The industrial and commercial papers treated the question chiefly from this point of view. The Shipping and Mercantile Gazette, the Lloyds' List, the Packet-Boat and the Maritime and Colonial Review, all papers devoted to insurance companies which threatened to raise their rates of premium, were unanimous on this point. Public opinion had been pronounced. The United States was the first in the field; and in New York they made preparations for an expedition destined to pursue this narwhal. A frigate of great speed, the Abraham Lincoln, was put in commission, as soon as possible. The arsenals were opened to Commander Farragut, who hastened the arming of his frigate; but, as it always happens, the moment it was decided to pursue the monster, the monster did not appear. For two months no one heard it spoken of. No ship met with it. It seemed as if this unicorn knew of the plots weaving around it. It had been so much talked of, even through the Atlantic cable, that jesters pretended that this slender fly had stopped a telegram on its passage, and was making the most of it.

So when the frigate had been armed for a long campaign, and provided with formidable fishing apparatus, no one could tell what course to pursue. Impatience grew apace, when, on the 2d of June, they learned that a steamer of the line of San Francisco, from California to Shanghai, had seen the animal three weeks before in the North Pacific Ocean.

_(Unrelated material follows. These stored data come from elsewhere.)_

(** C31: who learns of the end of a thread. When the last thread of a process ends
    the process gets exit code 0 unless it has one, and exactly the threads
    waiting on a handle of the process or of that thread become ready, their
    waits cleared. While another thread of the process is alive nothing
    happens at all: in particular a thread of the same process that waits for
    the ended thread is not woken. *)
Theorem thread_end s tid t :
  threads s !! tid = Some t ->
  let s' := on_thread_terminated s tid in
  scheduler s' = scheduler s /\ active_tid s' = active_tid s /\
  (process_alive s (t_pid t) -> s' = s) /\
  (~ process_alive s (t_pid t) ->
   (forall pid, processes s' !! pid =
      (if decide (pid = t_pid t) then exited <$> processes s !! pid else processes s !! pid)) /\
   forall k u, threads s !! k = Some u -> exists u', threads s' !! k = Some u' /\
     (notified s tid (t_pid t) u -> u' = make_ready u) /\ (~ notified s tid (t_pid t) u -> u' = u)) /\
  forall k u h, threads s !! k = Some u -> t_pid u = t_pid t -> status u = Waiting ->
    waits_for (wait u) h = true -> objects (scheduler s) !! h = Some (Thread tid) ->
    threads s' !! k = Some u.
Proof.
  intros E s'. destruct (on_thread_terminated_eq s tid t E) as [[Ha Es]|[Ha Es]]; fold s' in Es.
  - rewrite Es. split_and!; [done|done|done|done|]. intros k u h Eu _ _ _ _. done.
  - split_and!; [by rewrite Es|by rewrite Es|done| |].
    + intros _. split.
      * intros pid. rewrite Es. cbn. destruct (decide (pid = t_pid t)) as [->|];
          [by rewrite lookup_alter_eq|by rewrite lookup_alter_ne].
      * intros k u Eu. exists (woken (death_handles s tid (t_pid t)) u). split.
        { rewrite Es. cbn. by rewrite lookup_fmap, Eu. }
        unfold woken. rewrite <- notified_spec. by destruct (waits_any _ u).
    + intros k u h Eu Hp Hs _ _. destruct Ha. exists k, u. by rewrite Hs.
Qed.
End phases.

Section loop.
Context `{MA : Machine}.

(** Numbers are not used up between two calls. *)
Definition same_numbers (s s' : HostState) : Prop :=
  next_tid s' = next_tid s /\
  next_handle_index (scheduler s') = next_handle_index (scheduler s).

Lemma same_numbers_trans s1 s2 s3 : same_numbers s1 s2 -> same_numbers s2 s3 -> same_numbers s1 s3.
Proof. unfold same_numbers. intros [-> ->] [-> ->]. done. Qed.

Lemma same_waits_numbers s s' : same_waits s s' -> same_numbers s s'.
Proof. unfold same_numbers. by intros (-> & -> & _). Qed.

Lemma requested_numbers s req : same_numbers s (requested s req) /\
  yield_requested (requested s req) = yield_requested s.
Proof.
  unfold requested. destruct req; rewrite ?update_thread_alter; [done|done|].
  set (s1 := with_threads s _). destruct (threads s1 !! active_tid s) as [u|] eqn:Eu;
    [|by rewrite on_thread_terminated_missing].
  by destruct (on_thread_terminated_eq s1 (active_tid s) u Eu) as [[_ ->]|[_ ->]].
Qed.

Lemma on_thread_terminated_numbers s tid : same_numbers s (on_thread_terminated s tid).
Proof.
  destruct (threads s !! tid) as [u|] eqn:Eu; [|by rewrite on_thread_terminated_missing].
  by destruct (on_thread_terminated_eq s tid u Eu) as [[_ ->]|[_ ->]].
Qed.

(** The invariant at the head of the loop, and with an active thread that runs. *)
Definition running_ok (s : HostState) : Prop :=
  host_ok s /\ settled s /\ exists t, threads s !! active_tid s = Some t /\ is_runnable t = true.

Lemma honour_yield_ok w w' : host_ok (w_host w) -> honour_yield w = Ok w' ->
  host_ok (w_host w') /\ yield_requested (w_host w') = None /\ same_numbers (w_host w) (w_host w').
Proof.
  intros Hok. unfold honour_yield. destruct (yield_requested (w_host w)) as [req|] eqn:Ey; [|by intros [= <-]].
  intros H1. apply res_bind_ok in H1 as ([c s] & H1 & [= <-]). cbn [w_host with_host].
  set (s0 := with_yield (w_host w) None) in *.
  assert (forall t, threads s0 !! active_tid s0 = Some t -> wait t = None) as Hact.
  { apply (h_active _ Hok). by rewrite Ey. }
  assert (host_ok s0) as Hok0 by by apply host_ok_request.
  rewrite handle_yield_eq in H1 by apply (h_threads _ Hok0).
  destruct (requested_ok s0 req (h_threads _ Hok0) Hact) as (_ & Ea & Hnr & _).
  pose proof (schedule_waits _ _ _ _ H1) as Hsw. destruct (requested_numbers s0 req) as [Hn Ey0].
  split_and!.
  - rewrite <- Ea in Hnr. refine (host_ok_schedule _ _ _ _ _ Hnr H1). apply host_ok_requested; try done.
    intros c0 ->. by apply (h_pending _ Hok).
  - destruct Hsw as (_ & _ & -> & _). by rewrite Ey0.
  - eapply same_numbers_trans; [exact Hn|by apply same_waits_numbers].
Qed.

Lemma active_tid_update s k f : active_tid (update_thread s k f) = active_tid s.
Proof. by rewrite update_thread_alter. Qed.

(** A runnable thread does not wait. *)
Lemma runnable_no_wait s k t : threads_ok s -> threads s !! k = Some t -> is_runnable t = true -> wait t = None.
Proof.
  intros Hok E Hr. destruct (wait t) eqn:Ew; [|done].
  assert (status t = Waiting) as Hs by (apply (ok_wait s Hok k t E); by rewrite Ew).
  unfold is_runnable, is_status in Hr. by rewrite Hs in Hr.
Qed.

Lemma wake_sleep_ok s : host_ok s -> host_ok (wake_sleep_if_due s).
Proof.
  intros Hok. unfold wake_sleep_if_due. cbv zeta. set (f := fun t : ThreadState => _).
  apply (host_ok_threads s _ (fun _ => f) Hok); [intros k; by rewrite lookup_fmap|].
  intros k t _. assert (keeps s k t t /\ (wait t = wait t \/ wait t = None)) as Hid
    by (unfold keeps; split; [split_and!; auto|by left]).
  unfold f. destruct (sleep_target t); [|done]. case_match; [|done].
  unfold keeps. cbn. split; [by split_and!|by right].
Qed.

Lemma nudge_ok w w' : host_ok (w_host w) -> yield_requested (w_host w) = None -> nudge w = Ok w' ->
  running_ok (w_host w') /\ same_numbers (w_host w) (w_host w').
Proof.
  intros Hok Hy H1. unfold nudge in H1. apply res_bind_ok in H1 as (t & Ht & H1).
  assert (threads (w_host w) !! active_tid (w_host w) = Some t) as Et.
  { unfold cur_thread in Ht. destruct (_ !! _); [by injection Ht as ->|done]. }
  destruct (is_runnable t) eqn:Hr.
  { injection H1 as <-. split; [|done]. split; [done|]. split; [|by exists t]. split.
    - intros c. by rewrite Hy.
    - intros u Eu. rewrite Et in Eu. injection Eu as <-. by apply (runnable_no_wait _ _ _ (h_threads _ Hok) Et). }
  apply res_bind_ok in H1 as (w1 & H1 & H2).
  assert (host_ok (w_host w1) /\ yield_requested (w_host w1) = None /\ same_numbers (w_host w) (w_host w1))
    as (Hok1 & Hy1 & Hn1).
  { destruct (earliest_sleep_resume _) as [e|]; [|by injection H1 as <-].
    apply res_bind_ok in H1 as ([c s] & H1 & [= <-]). cbn [w_host with_host].
    set (s0 := with_scheduler (w_host w) _) in *.
    assert (host_ok s0) as Hok0 by by apply (host_ok_frame _ _ Hok).
    pose proof (wake_sleep_ok s0 Hok0) as Hok1. pose proof (schedule_waits _ _ _ _ H1) as Hsw.
    split; [|split].
    - refine (host_ok_schedule _ _ _ _ Hok1 _ H1). intros u Eu Hru.
      unfold wake_sleep_if_due in Eu. cbn in Eu. rewrite lookup_fmap, Et in Eu. injection Eu as <-.
      destruct (status t) eqn:Es; try (unfold is_runnable, is_status in Hr; rewrite Es in Hr; done);
        destruct (sleep_target t); try congruence; case_match; try done; congruence.
    - by destruct Hsw as (_ & _ & -> & _).
    - by apply same_waits_numbers in Hsw. }
  apply res_bind_ok in H2 as (u & Hu & H2).
  assert (threads (w_host w1) !! active_tid (w_host w1) = Some u) as Eu.
  { unfold cur_thread in Hu. destruct (_ !! _); [by injection Hu as ->|done]. }
  destruct (is_runnable u) eqn:Hru; cbn [negb] in H2; [|done].
  apply res_bind_ok in H2 as (s & Hs & [= <-]). cbn [w_host with_host].
  rewrite cur_thread_mut_update in Hs by apply (h_threads _ Hok1). injection Hs as <-.
  assert (wait u = None) as Hwu by by apply (runnable_no_wait _ _ _ (h_threads _ Hok1) Eu).
  assert (keeps (w_host w1) (active_tid (w_host w1)) u (with_status u Running)) as Hk.
  { unfold keeps. cbn. rewrite Hwu. split_and!; try done. by right. }
  destruct (active_change _ (fun t => with_status t Running) u (h_threads _ Hok1) Eu Hk) as (_ & Et1 & _).
  split; [split; [|split]|].
  - apply host_ok_update; [done|]. intros v Ev. rewrite Eu in Ev. injection Ev as <-. split; [done|by left].
  - split; [intros c; rewrite update_thread_alter; cbn; by rewrite Hy1|]. rewrite active_tid_update, Et1.
    by intros v [= <-].
  - exists (with_status u Running). by rewrite active_tid_update.
  - by rewrite update_thread_alter.
Qed.

Lemma finish_thread_ok w w' : running_ok (w_host w) -> finish_thread w = Ok w' ->
  host_ok (w_host w') /\ same_numbers (w_host w) (w_host w').
Proof.
  intros (Hok & [Hset Hact] & t & Et & Hr) H1. unfold finish_thread in H1.
  rewrite cur_thread_mut_update in H1 by apply (h_threads _ Hok). cbn [mbind res_bind] in H1.
  apply res_bind_ok in H1 as ([c s] & H1 & [= <-]). cbn [w_host with_host].
  assert (keeps (w_host w) (active_tid (w_host w)) t (with_status t Terminated)) as Hk.
  { unfold keeps. cbn. rewrite (Hact t Et). by split_and!. }
  destruct (active_change _ (fun t => with_status t Terminated) t (h_threads _ Hok) Et Hk) as (Ht & Et1 & _).
  set (s1 := update_thread _ _ _) in *.
  assert (host_ok s1) as Hok1.
  { apply host_ok_update; [done|]. intros u Eu. rewrite Et in Eu. injection Eu as <-. split; [done|by left]. }
  destruct (terminated_change s1 (active_tid (w_host w)) Ht) as (_ & Ea & Hst & _).
  pose proof (schedule_waits _ _ _ _ H1) as Hsw. split.
  - refine (host_ok_schedule _ _ _ _ (host_ok_terminated _ _ Hok1) _ H1).
    rewrite Ea. assert (active_tid s1 = active_tid (w_host w)) as -> by apply active_tid_update. intros u Eu Hru.
    destruct (Hst _ _ Et1) as (u' & Eu' & Hr'). rewrite Eu in Eu'. injection Eu' as <-. by apply Hr' in Hru.
  - apply same_waits_numbers in Hsw. refine (same_numbers_trans _ _ _ _ Hsw).
    refine (same_numbers_trans _ s1 _ _ (on_thread_terminated_numbers _ _)).
    unfold s1. by rewrite update_thread_alter.
Qed.

Lemma at_sentinel_ok w w' : running_ok (w_host w) -> at_sentinel w = Ok w' ->
  host_ok (w_host w') /\ same_numbers (w_host w) (w_host w').
Proof.
  intros Hok. unfold at_sentinel. case_match; [done|]. intros H1. apply res_bind_ok in H1 as (w1 & H1 & H2).
  assert (w' = w1) as ->; [|by apply finish_thread_ok].
  case_match; [|by injection H2]. apply res_bind_ok in H2 as (t & _ & H2). case_match; [done|by injection H2].
Qed.

Lemma charge_ok w w' : running_ok (w_host w) -> charge w = Ok w' ->
  running_ok (w_host w') /\ same_numbers (w_host w) (w_host w').
Proof.
  intros (Hok & Hset & Hr). unfold charge. intros H1. apply res_bind_ok in H1 as (b & _ & [= <-]).
  split; [|done]. split; [by apply (host_ok_frame _ _ Hok)|]. by split.
Qed.

Lemma preempt_ok w w' : running_ok (w_host w) -> preempt w = Ok w' ->
  host_ok (w_host w') /\ settled (w_host w') /\ same_numbers (w_host w) (w_host w') /\
  exists t, threads (w_host w') !! active_tid (w_host w') = Some t /\ is_runnable t = true.
Proof.
  intros (Hok & [Hset Hact] & t & Et & Hr) H1. unfold preempt in H1. apply res_bind_ok in H1 as (t' & _ & H1).
  rewrite cur_thread_mut_update in H1 by apply (h_threads _ Hok). cbn [mbind res_bind] in H1.
  injection H1 as <-. set (f := fun t : ThreadState => _).
  assert (keeps (w_host w) (active_tid (w_host w)) t (f t)) as Hk by (unfold keeps, f; cbn; split_and!; auto).
  destruct (active_change _ f t (h_threads _ Hok) Et Hk) as (Ht & Et1 & _). set (s1 := update_thread _ _ _) in *.
  assert (host_ok s1) as Hok1.
  { apply host_ok_update; [done|]. intros u Eu. rewrite Et in Eu. injection Eu as <-. split; [done|by left]. }
  assert (active_tid s1 = active_tid (w_host w)) as Ea by (unfold s1; apply active_tid_update).
  assert (yield_requested s1 = yield_requested (w_host w)) as Ey by (unfold s1; by rewrite update_thread_alter).
  assert (forall u, threads s1 !! active_tid s1 = Some u -> wait u = None) as Hact1.
  { intros u. rewrite Ea, Et1. intros [= <-]. exact (Hact t Et). }
  assert (same_numbers (w_host w) s1) as Hn by (unfold s1; by rewrite update_thread_alter).
  cbn [w_host with_host]. destruct (_ && _).
  - split; [by apply host_ok_request|]. split; [split; [by intros c [=]|exact Hact1]|]. split; [done|]. exists (f t). cbn.
    by rewrite Ea, Et1.
  - split; [done|]. split; [split; [intros c; rewrite Ey; apply Hset|exact Hact1]|].
    split; [done|]. exists (f t). by rewrite Ea, Et1.
Qed.
End loop.

(** * The whole loop *)

(** The stubs that are modelled. *)
Definition sync_calls `{CpuRest} : list (Cpu -> Stub Z) :=
  [stub_create_event_a; stub_set_event; stub_reset_event; stub_create_mutex_a; stub_release_mutex;
   stub_create_semaphore_a; stub_release_semaphore; stub_enter_critical_section;
   stub_leave_critical_section; stub_try_enter_critical_section; stub_sleep;
   stub_wait_for_single_object; stub_wait_for_multiple_objects; stub_switch_to_thread;
   stub_exit_thread; stub_set_thread_priority; stub_resume_thread; stub_exit_process;
   stub_terminate_process; stub_create_thread].

Lemma sync_calls_ok `{CpuRest} f cpu : f ∈ sync_calls -> preserves (f cpu).
Proof.
  intros Hf. unfold sync_calls in Hf.
  repeat (apply elem_of_cons in Hf as [->|Hf]; [eauto using create_event_ok, set_event_ok, reset_event_ok,
    create_mutex_ok, release_mutex_ok, create_semaphore_ok, release_semaphore_ok, enter_critical_section_ok,
    leave_critical_section_ok, try_enter_critical_section_ok, sleep_ok, wait_for_single_object_ok,
    wait_for_multiple_objects_ok, switch_to_thread_ok, exit_thread_ok, set_thread_priority_ok,
    resume_thread_ok, exit_process_ok, terminate_process_ok, create_thread_ok|]).
  by apply elem_of_nil in Hf.
Qed.

(** A machine whose stubs change the host only through these calls, and whose
    interrupts leave threads and objects alone. *)
Class SyncMachine `{MA : Machine} : Prop := {
  dispatch_sync c m r s c' m' r' s' : dispatch_stub c m r s = (c', m', r', s', Ok tt) ->
    s' = s \/ exists f cpu h' v, f ∈ sync_calls /\
      f cpu {| h_mmu := m; h_state := s |} = (h', Ok v) /\ s' = h_state h';
  interrupt_sync n c m s c' m' s' : service_interrupt n c m s = (c', m', s', true) -> pools_only s s';
}.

The excitement caused by this news was extreme. The ship was revictualed and well stocked with coal.

Three hours before the Abraham Lincoln left Brooklyn pier, I received a letter worded as follows:

To M. Aronnax, Professor in the Museum of Paris,

Fifth Avenue Hotel, New York.

Sir: If you will consent to join the Abraham Lincoln in this expedition, the government of the United States will with pleasure see France represented in the enterprise. Commander Farragut has a cabin at your disposal.